The exchange rate, the gap and reserves: a delicate balance for the Central Bank

The exchange rate, the gap and reserves: a delicate balance for the Central Bank

As long as exchange restrictions persist in Argentina, The conversation about the exchange gap, its duration, and the Central Bank’s reserves will continue to be central in the economic analysis. The Government has made it clear that the end of the trap It will not depend on a specific date, but rather on meeting certain conditions necessary to avoid a traumatic exit. This was reaffirmed by the Minister of Economy, Luis “Toto” Caputoin his recent presentation at the IDEA Colloquium, maintaining a speech that has been constant since the beginning of his administration.

The challenge is not only to know when those conditions will be met, or what the economic cost will be to get there, but also to understand the intricate relationship between the stocks, the exchange gap and reserves. In this note, we will analyze how these variables interact under the current monetary policy and the impact they have on the accumulation of liquid reserves.

The exchange gap: a byproduct of the stocks

By definition, the exchange rate generates parallel markets. These arise to satisfy the demand for dollars that cannot be covered in the official market, which generates a gap between the value of the official dollar and the dollar that is traded in alternative markets. As this gap grows, the expectations of economic agents begin to move away from the official exchange rate, and price and contract decisions become governed by the financial dollar, to which they actually have access.

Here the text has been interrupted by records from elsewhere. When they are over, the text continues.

(** * Water-balance engine of the HOPE Rwanda stormwater sandbox

    A shallow embedding of the calculation part of [src/Simulation.py]
    (lines 45-202): the sidebar branches that zero the parameters of a
    disabled measure, the SCS curve-number runoff depth, the rooftop
    harvesting balance, the Huegelkultur storage and interception, the
    permeable-pavement infiltration, the vetiver infiltration, the
    combination into the effective runoff and the road protection score;
    and of the loop that lays out the stacked bar chart (lines 238-255).

    Numbers.  The script computes with Python floats and ints.  It is
    embedded twice.

    - Over exact rationals ([Q]): every arithmetic operation is the exact
      one, literals such as [0.2] and [1e-9] denote the decimal fractions
      they spell, and equality of results is [Qeq] ([==]).  The two counts
      ([n_units], [n_beds]) stay integers.  Python's [x / y] on floats
      raises [ZeroDivisionError] when [y] is zero; that is kept, as a
      result in [option].  The theorems quantified over all inputs are
      proved here.  They are stated so that rounding cannot break them:
      an equality is between a variable of the script and the expression
      the script assigns to it, operation for operation; an order follows
      from steps that are each monotone; where an identity of the reals
      only holds up to rounding it is stated with a relative tolerance of
      1e-9, on a range of magnitudes where a double neither overflows nor
      loses precision to underflow.

    - Over binary64 ([Module Double], on the primitive floats): the same
      lines with the operations Python performs.  It runs, digit for
      digit, and it is where a statement that holds of the reals and not of
      the script is refuted on a concrete input. *)

From Stdlib Require Import QArith Qminmax Lqa ZArith Lia Bool List.
From Stdlib Require Import Floats.

Local Open Scope Q_scope.

(** ** Division that can fault, and sequencing of faults *)

(** [x / y] of the script: [None] stands for [ZeroDivisionError]. *)
Definition fdiv (x y : Q) : option Q :=
  if Qeq_bool y 0 then None else Some (x / y).

Definition bind {A B : Type} (m : option A) (k : A -> option B) : option B :=
  match m with
  | Some a => k a
  | None => None
  end.

Notation "x <- m ;; k" := (bind m (fun x => k))
  (at level 61, m at next level, right associativity).

(** Python's [bool * float]: [True] counts as 1, [False] as 0. *)
Definition of_bool (b : bool) : Q := if b then 1 else 0.

(** [np.clip(x, lo, hi)], which is [minimum(maximum(x, lo), hi)]. *)
Definition np_clip (x lo hi : Q) : Q := Qmin (Qmax x lo) hi.

(** ** Sidebar: what the widgets return (lines 45-100) *)

Inductive slope_note : Type := Low | Moderate | Steep.

(** The dictionary lookup of line 53. *)
Definition slope_factor_of (n : slope_note) : Q :=
  match n with
  | Low => 0.95
  | Moderate => 1.00
  | Steep => 1.05
  end.

(** The values the widgets hand back.  The widgets of a measure are read
    only when its toggle is on; the fields [w_*] are what they return in
    that case.  Shares entered in percent keep their percent value here. *)
Record Widgets : Type := {
  w_P_mm : Q;
  w_catchment_area_m2 : Q;
  w_roof_area_m2 : Q;
  w_base_CN : Q;
  w_slope_note : slope_note;
  w_harv_on : bool;
  w_storage_per_unit_L : Q;
  w_n_units : Z;
  w_first_flush_mm : Q;
  w_vetiver_on : bool;
  w_vetiver_CN_delta : Q;
  w_vetiver_infiltration_pct : Q;
  w_hug_on : bool;
  w_n_beds : Z;
  w_bed_length_m : Q;
  w_bed_width_m : Q;
  w_bed_core_depth_m : Q;
  w_core_porosity : Q;
  w_border_loss_factor : Q;
  w_hug_intercept_pct : Q;
  w_pp_on : bool;
  w_pp_CN_delta : Q;
  w_pp_infiltration_pct : Q;
  w_pp_fraction_of_catch : Q
}.

(** The module-level variables after line 100. *)
Record Settings : Type := {
  P_mm : Q;
  catchment_area_m2 : Q;
  roof_area_m2 : Q;
  base_CN : Q;
  slope_factor : Q;
  harv_on : bool;
  storage_per_unit_L : Q;
  n_units : Z;
  first_flush_mm : Q;
  vetiver_on : bool;
  vetiver_CN_delta : Q;
  vetiver_infiltration_boost : Q;
  hug_on : bool;
  n_beds : Z;
  bed_length_m : Q;
  bed_width_m : Q;
  bed_core_depth_m : Q;
  core_porosity : Q;
  border_loss_factor : Q;
  hug_intercept_share : Q;
  pp_on : bool;
  pp_CN_delta : Q;
  pp_infiltration_share : Q;
  pp_fraction_of_catch : Q
}.

(** Lines 45-100: each [if <measure>_on: ... else: ...] keeps the widget
    values when the toggle is on and assigns zeros otherwise. *)
Definition sidebar (w : Widgets) : Settings := {|
  P_mm := w_P_mm w;
  catchment_area_m2 := w_catchment_area_m2 w;
  roof_area_m2 := w_roof_area_m2 w;
  base_CN := w_base_CN w;
  slope_factor := slope_factor_of (w_slope_note w);
  harv_on := w_harv_on w;
  storage_per_unit_L := if w_harv_on w then w_storage_per_unit_L w else 0.0;
  n_units := if w_harv_on w then w_n_units w else 0%Z;
  first_flush_mm := if w_harv_on w then w_first_flush_mm w else 0;
  vetiver_on := w_vetiver_on w;
  vetiver_CN_delta := if w_vetiver_on w then w_vetiver_CN_delta w else 0;
  vetiver_infiltration_boost :=
    if w_vetiver_on w then w_vetiver_infiltration_pct w / 100.0 else 0.0;
  hug_on := w_hug_on w;
  n_beds := if w_hug_on w then w_n_beds w else 0%Z;
  bed_length_m := if w_hug_on w then w_bed_length_m w else 0.0;
  bed_width_m := if w_hug_on w then w_bed_width_m w else 0.0;
  bed_core_depth_m := if w_hug_on w then w_bed_core_depth_m w else 0.0;
  core_porosity := if w_hug_on w then w_core_porosity w else 0.0;
  border_loss_factor := if w_hug_on w then w_border_loss_factor w else 0.0;
  hug_intercept_share :=
    if w_hug_on w then w_hug_intercept_pct w / 100.0 else 0.0;
  pp_on := w_pp_on w;
  pp_CN_delta := if w_pp_on w then w_pp_CN_delta w else 0;
  pp_infiltration_share :=
    if w_pp_on w then w_pp_infiltration_pct w / 100.0 else 0.0;
  pp_fraction_of_catch := if w_pp_on w then w_pp_fraction_of_catch w else 0.0
|}.

(** ** Helpers (lines 105-117) *)

(** Potential maximum retention and initial abstraction, the two locals of
    [scs_runoff_depth_mm], given the quotient [25400.0 / CN]. *)
Definition retention_S (quot : Q) : Q := quot - 254.0.
Definition abstraction_Ia (S : Q) : Q := 0.2 * S.

Definition scs_runoff_depth_mm (P CN : Q) : option Q :=
  quot <- fdiv 25400.0 CN ;;
  let S := retention_S quot in
  let Ia := abstraction_Ia S in
  if Qle_bool P Ia then Some 0.0
  else fdiv ((P - Ia) ^ 2) (P + 0.8 * S).

Definition liters (m3 : Q) : Q := m3 * 1000.0.

Definition m3_from_mm_over_area (mm area_m2 : Q) : Q :=
  (mm / 1000.0) * area_m2.

(** ** The engine (lines 122-202) *)

Section Engine.

Variable s : Settings.

(** 1) effective curve number, lines 122-129: [CN_effective] is assigned
    four times; each stage is named after what it has applied. *)
Definition CN_after_vetiver : Q :=
  let CN_effective := base_CN s in
  if vetiver_on s
  then Qmax 30 (CN_effective - vetiver_CN_delta s)
  else CN_effective.

Definition CN_after_pp : Q :=
  let CN_effective := CN_after_vetiver in
  if pp_on s
  then (1 - pp_fraction_of_catch s) * CN_effective
       + pp_fraction_of_catch s * Qmax 30 (CN_effective - pp_CN_delta s)
  else CN_effective.

Definition CN_effective : Q := CN_after_pp * slope_factor s.

Definition Q_mm : option Q := scs_runoff_depth_mm (P_mm s) CN_effective.

(** 2) rooftop harvesting, lines 137-141 *)
Definition harvest_P_effective_mm : Q :=
  if harv_on s then Qmax 0.0 (P_mm s - first_flush_mm s) else 0.0.

Definition roof_yield_m3 : Q :=
  m3_from_mm_over_area harvest_P_effective_mm (roof_area_m2 s).

Definition total_rooftop_storage_m3 : Q :=
  liters (storage_per_unit_L s * inject_Z (n_units s)) / 1000.0.

Definition captured_roof_m3 : Q :=
  if harv_on s then Qmin roof_yield_m3 total_rooftop_storage_m3 else 0.0.

Definition roof_overflow_m3 : Q :=
  Qmax 0.0 (roof_yield_m3 - captured_roof_m3).

(** 3) Huegelkultur storage, lines 146-147 *)
Definition hugel_core_vol_m3 : Q :=
  inject_Z (n_beds s) * bed_length_m s * bed_width_m s * bed_core_depth_m s.

Definition hugel_storage_m3 : Q :=
  hugel_core_vol_m3 * core_porosity s * (1.0 - border_loss_factor s).

(** 4) permeable pavement, lines 156-157 *)
Definition pp_incident_rain_m3 : Q :=
  if pp_on s
  then m3_from_mm_over_area (P_mm s)
         (catchment_area_m2 s * pp_fraction_of_catch s)
  else 0.0.

Definition pp_direct_infiltration_m3 : Q :=
  if pp_on s then pp_incident_rain_m3 * pp_infiltration_share s else 0.0.

(** What follows depends on the baseline runoff volume of line 132. *)
Section AfterBaseline.

Variable baseline : Q.

(** lines 149-150 *)
Definition hugel_intercepted_m3 : Q :=
  if hug_on s
  then Qmin (baseline * hug_intercept_share s) hugel_storage_m3
  else 0.0.

Definition hugel_overflow_m3 : Q :=
  Qmax 0.0
    (baseline * hug_intercept_share s - hugel_intercepted_m3).

(** 5) vetiver, lines 163-164 *)
Definition remaining_runoff_after_hugel : Q :=
  Qmax 0.0 (baseline - hugel_intercepted_m3).

Definition vetiver_extra_infiltration_m3 : Q :=
  if vetiver_on s
  then remaining_runoff_after_hugel * vetiver_infiltration_boost s
  else 0.0.

(** 6) combination, lines 178-186: the variable is assigned three
    times. *)
Definition effective_runoff_m3 : Q :=
  let effective_runoff_m3 :=
    Qmax 0.0 (baseline - hugel_intercepted_m3
              - vetiver_extra_infiltration_m3)
    + hugel_overflow_m3 in
  let effective_runoff_m3 :=
    Qmax 0.0 (effective_runoff_m3 - pp_direct_infiltration_m3) in
  effective_runoff_m3 + roof_overflow_m3.

(** line 196 *)
Definition reduction_ratio : option Q :=
  q <- fdiv effective_runoff_m3 (baseline + 1e-9) ;;
  Some (1.0 - q).

(** The four terms of lines 197-200. *)
Definition score_runoff_term (ratio : Q) : Q := 40 * Qmax 0.0 ratio.
Definition score_vetiver_term : Q :=
  20 * (if vetiver_on s then 1.0 else 0.0).
Definition score_pp_term : Q := 20 * pp_fraction_of_catch s.
Definition score_hugel_term : option Q :=
  q <- fdiv hugel_intercepted_m3 (hugel_storage_m3 + 1e-9) ;;
  Some (20 * Qmin 1.0 (of_bool (hug_on s) * q)).

(** lines 197-202 *)
Definition score : option Q :=
  ratio <- reduction_ratio ;;
  hugel <- score_hugel_term ;;
  let score :=
    score_runoff_term ratio + score_vetiver_term + score_pp_term
    + hugel in
  Some (np_clip score 0 100).

End AfterBaseline.

End Engine.

(** The values the script shows, plus the reduction ratio. *)
Record Balance : Type := {
  r_CN_effective : Q;
  r_baseline_runoff_m3 : Q;
  r_roof_yield_m3 : Q;
  r_captured_roof_m3 : Q;
  r_roof_overflow_m3 : Q;
  r_hugel_storage_m3 : Q;
  r_hugel_intercepted_m3 : Q;
  r_hugel_overflow_m3 : Q;
  r_pp_direct_infiltration_m3 : Q;
  r_vetiver_extra_infiltration_m3 : Q;
  r_effective_runoff_m3 : Q;
  r_reduction_ratio : Q;
  r_score : Q
}.

(** Line 132. *)
Definition baseline_runoff_m3 (s : Settings) : option Q :=
  q <- Q_mm s ;;
  Some (m3_from_mm_over_area q (catchment_area_m2 s)).

(** One run of lines 122-202 in the order of the script.  A fault anywhere
    ends the run: nothing is shown. *)
Definition evaluate (s : Settings) : option Balance :=
  b <- baseline_runoff_m3 s ;;
  ratio <- reduction_ratio s b ;;
  sc <- score s b ;;
  Some {|
    r_CN_effective := CN_effective s;
    r_baseline_runoff_m3 := b;
    r_roof_yield_m3 := roof_yield_m3 s;
    r_captured_roof_m3 := captured_roof_m3 s;
    r_roof_overflow_m3 := roof_overflow_m3 s;
    r_hugel_storage_m3 := hugel_storage_m3 s;
    r_hugel_intercepted_m3 := hugel_intercepted_m3 s b;
    r_hugel_overflow_m3 := hugel_overflow_m3 s b;
    r_pp_direct_infiltration_m3 := pp_direct_infiltration_m3 s;
    r_vetiver_extra_infiltration_m3 := vetiver_extra_infiltration_m3 s b;
    r_effective_runoff_m3 := effective_runoff_m3 s b;
    r_reduction_ratio := ratio;
    r_score := sc
  |}.

(** The script as a whole: widgets in, shown values out. *)
Definition run (w : Widgets) : option Balance := evaluate (sidebar w).

(** ** Valid inputs

    The ranges of the data model: storm depth and catchment area positive,
    base curve number in [30,100), areas, volumes, counts and reduction
    points non-negative, bed dimensions positive, porosity in (0,1],
    border loss in [0,1), every other share or fraction in [0,1].  The
    shares entered in percent are valid between 0 and 100. *)

Definition Qlt_bool (x y : Q) : bool := negb (Qle_bool y x).

Record valid (w : Widgets) : Prop := {
  v_P : 0 < w_P_mm w;
  v_area : 0 < w_catchment_area_m2 w;
  v_roof : 0 <= w_roof_area_m2 w;
  v_CN_lo : 30 <= w_base_CN w;
  v_CN_hi : w_base_CN w < 100;
  v_unit : 0 <= w_storage_per_unit_L w;
  v_units : (0 <= w_n_units w)%Z;
  v_flush : 0 <= w_first_flush_mm w;
  v_vet_delta : 0 <= w_vetiver_CN_delta w;
  v_vet_lo : 0 <= w_vetiver_infiltration_pct w;
  v_vet_hi : w_vetiver_infiltration_pct w <= 100;
  v_beds : (0 <= w_n_beds w)%Z;
  v_len : 0 < w_bed_length_m w;
  v_wid : 0 < w_bed_width_m w;
  v_dep : 0 < w_bed_core_depth_m w;
  v_por_lo : 0 < w_core_porosity w;
  v_por_hi : w_core_porosity w <= 1;
  v_loss_lo : 0 <= w_border_loss_factor w;
  v_loss_hi : w_border_loss_factor w < 1;
  v_hug_lo : 0 <= w_hug_intercept_pct w;
  v_hug_hi : w_hug_intercept_pct w <= 100;
  v_pp_delta : 0 <= w_pp_CN_delta w;
  v_ppi_lo : 0 <= w_pp_infiltration_pct w;
  v_ppi_hi : w_pp_infiltration_pct w <= 100;
  v_ppf_lo : 0 <= w_pp_fraction_of_catch w;
  v_ppf_hi : w_pp_fraction_of_catch w <= 1
}.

During the previous administration, that gap exceeded 200%. Currently, although more contained, it is around 20%. This gap represents a problem not only because of its impact on inflation expectations, but because it reflects the lack of dollars in the official market, which causes constant pressure on the Central Bank’s reserves.

The monetary rule and its relationship with the gap

One of the government’s main objectives has been to control inflation, and to do so it has resorted to the implementation of a strict monetary rule. The first step was to reduce the fiscal deficit, eliminating the need to issue pesos to finance it. Then, the remunerated liabilities were addressed to end the issuance that the interest payment represented, thus leaving one last quill as a result of the Central Bank’s interventions in the foreign exchange market.

Since June, faced with a growing gap that reached 50%, the Central Bank decided to adjust its dollar purchase policy. Under this new rule, every time the BCRA buys dollars in the official market and issues pesos to finance the operation, it must sell the necessary dollars in the financial market to sterilize the issue, thus managing to keep the monetary base fixed. However, this strategy has a cost: the net accumulation of reserves is lower.

The impact of the rule on reserve accumulation

Let’s look at a simplified example. If the official dollar is at $1,000 and the financial dollar is at $1,500, the gap is 50%. If the BCRA buys US$10 million in the official market, it will need to issue $10,000 million to finance the operation. Then, to sterilize the issue and keep the amount of pesos constant, you will have to sell enough dollars in the financial market. At an exchange rate of $1,500, the BCRA would need to sell $6.67 million to absorb the $10 billion issued, leaving a net accumulation of $3.33 million in reserves.

The strategy has proven to be effective in reducing the gap. In recent weeks, thanks to the intervention of the Central Bank and the settlement of credits by banks in the official market, which allows the BCRA to buy more dollars and have greater capacity to intervene, the gap has decreased. However, as the gap narrows, the capacity to accumulate reserves decreases.

The paradox of reserve accumulation

The more successful the policy is in reducing the gap, the smaller the reserve accumulation will be. Returning to the previous example, if the financial dollar falls to $1,200, which results in a gap of 20%, the BCRA would continue to issue $10,000 million to buy $10 million. However, to absorb the issue in the financial market at an exchange rate of $1,200, you would need to sell $8.33 million, leaving only $1.67 million in the BCRA.

Thus, when the gap was 50%, the BCRA could accumulate 33.33% of the purchases. With a 20% gap, you will only accumulate 16.66%. This poses a paradox: as the strategy works and the gap decreases, success in controlling exchange rate distortions translates into a lower ability to accumulate reserves.

The future of the stocks and the need for normalization

The exchange rate trap is an anomaly, and any measure to mitigate its negative effects, such as the gap, will inevitably impact other critical variables, such as reserves. Current interventions are band-aids that do not offer a structural solution. To definitively resolve these tensions, Argentina must move towards the normalization of the exchange market.

The challenge is monumental: the economy needs dollars to stabilize its reserves and reduce its external vulnerability, but current restrictions slow the ability to accumulate them in the long term. The true solution lies in an economic framework that eliminates exchange distortions and restores confidence in the peso.